鰓上的離子細胞為魚類酸鹼調節重要的場所，在過去研究中已經發現在青鱂魚離子細胞頂膜上的NHE3以及Rhcg1參與了排酸以及排氨的機制。為了探討魚類面臨高碳酸環境如何進行排酸調節，本研究以青鱂魚為模式動物，利用掃描式離子選擇電極技術(SIET)偵測仔魚皮膚上特定細胞表面的H+、Na+、NH4+等離子濃度梯度，以分析離子細胞(MRC)以及角質化細胞(KC)在排酸調節的功能。結果顯示，短期高碳酸環境處理(2.08% CO2，10分鐘)會造成仔魚體表H+累積(梯度)增加195%，MRC的H+累積增加108%，KC則未顯著差異。在長期高碳酸環境處理後(2.08% CO2，5天)，仔魚體表H+累積量增加257%，但是體表NH4+梯度卻下降44%。而在長期高碳酸環境，MRC以及KC細胞表面卻呈現鹼化的現象(H+梯度為負值)。使用鈉氫交換蛋白(NHE)的抑制劑EIPA處理高碳酸組的仔魚後，皮膚的H+梯度顯著的降低(短期高碳酸環境降60.1%，長期高碳酸環境降52.5%)扮演排酸重要角色。為了更進一步探討離子細胞表面鹼化的原因，利用碳酸酐酶(Carbonic anhydrase, CA)的抑制劑乙醯唑胺(Acetazolamide, AZ)處理。結果發現AZ能夠抑制此鹼化現象(下降52.3%)，推測細胞表面的鹼化與CO2(HCO3-)形成有關。利用定量PCR分析mRNA的變化，發現鰓上NHE3、CA15以及Rh蛋白的表現量在高碳酸處理後皆顯著提升(NHE3增加107%, Rhcg1增加68%, Rhcg2 136%, Rhbg 41%, CA15 256%)。

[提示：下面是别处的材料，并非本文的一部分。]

Definition uploader_upload_call (file : value) (resource_type : string)
    : JS object := λ w,
  (uploader_upload C file resource_type (files w),
   log (UploaderUpload file resource_type) w).

(** newTerms.md, "Part 1: Hashing the Password Before Saving":
<<
    userSchema.pre('save', async function (next) {
      if (!this.isModified('Password')) return next();
      this.Password = await bcrypt.hash(this.Password, 10);
      next();
    })
>>
    The result is the document as the hook leaves it. *)
Definition userSchema_pre_save (this : Document) : JS Document :=
  if negb (isModified "Password" this) then
    next;; mret this
  else
    hashed ← bcrypt_hash_call (get this "Password") 10;
    let this := assign "Password" (VString hashed) this in
    next;; mret this.

(** newTerms.md, "Part 2: Comparing Passwords for Login":
<<
    userSchema.methods.comparePassword = async function (Password) {
      return await bcrypt.compare(Password, this.Password)
    }
>> *)
Definition comparePassword (Password : value) (this : Document) : JS bool :=
  bcrypt_compare_call Password (get this "Password").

利用Rhcg1原位雜交反應以及NHE3和NKA的雙重免疫染色，發現仔魚皮膚上離子細胞密度在高碳酸處理後顯著的增加34%。本研究推論青鱂魚在高碳酸環境中，主要利用離子細胞上的NHE3進行排酸，同時利用細胞表面的CA與Rh蛋白將CO2(HCO3-)回收到離子細胞內。

Epithelial Mitochondria-rich cells (MRCs) in fish gills play a critical role in acid-base regulation. In our previous studies, we have found Na+/H+ exchanger (NHE3) and rhesus glycoprotein (Rhcg1) were involved in the acid and base excretion at the apical membrane of MRCs in medaka (Oryzias latipes). To date, little information is known on the acid-base regulation as fish faced the hypercapnia environment. In the present study, a scanning ion-selective electrode technique (SIET) was applied to measure H+, Na+ and NH4+gradient at the specific cell on the skin of medaka larvae. Under acute hypercapnia, the H+ gradient of larval skin and MRCs was increased 195% and 108% respectively. Keratinocytes (KC) were not affected by hypercapnia. After chronic hypercapnia, the H+ gradient of larval skin show 2.57-fold higher than that of control. But the NH4+gradient reduced 44%. Further, the proton excretion of ionocytes and keratinocytes was decreasing which meant the alkalization occurred at the surface of MRCs and KCs. Treatment with 5-ethylisopropyl amiloride (EIPA) and acetazolamide (AZ) was suppressed the proton excretion and sodium absorption which represent carbonic anhydrase (CA) and NHE were involved in the alkalization at the surface of larval skin. RT-PCR results denoted that mRNA levels of nhe3, rhbg, rhcg1, rhcg2, ca15 were up-regulated during chronic hypercapnia. In situ hybridization and immunocytochemistry shown the mRNA of rhcg1 was localized with NHE3 at MRCs of medaka. In addition, the cell density of MRCs was elevated 34% after hypercapnia treatment. Taken together, we suggested that NHE3 was responsible for the acid excretion during hypercapnia. At the same time, CA (CA15) and Rh proteins (Rhcg1) played an important part in the CO2 (HCO3-) resorption at the surface of MRCs in medaka.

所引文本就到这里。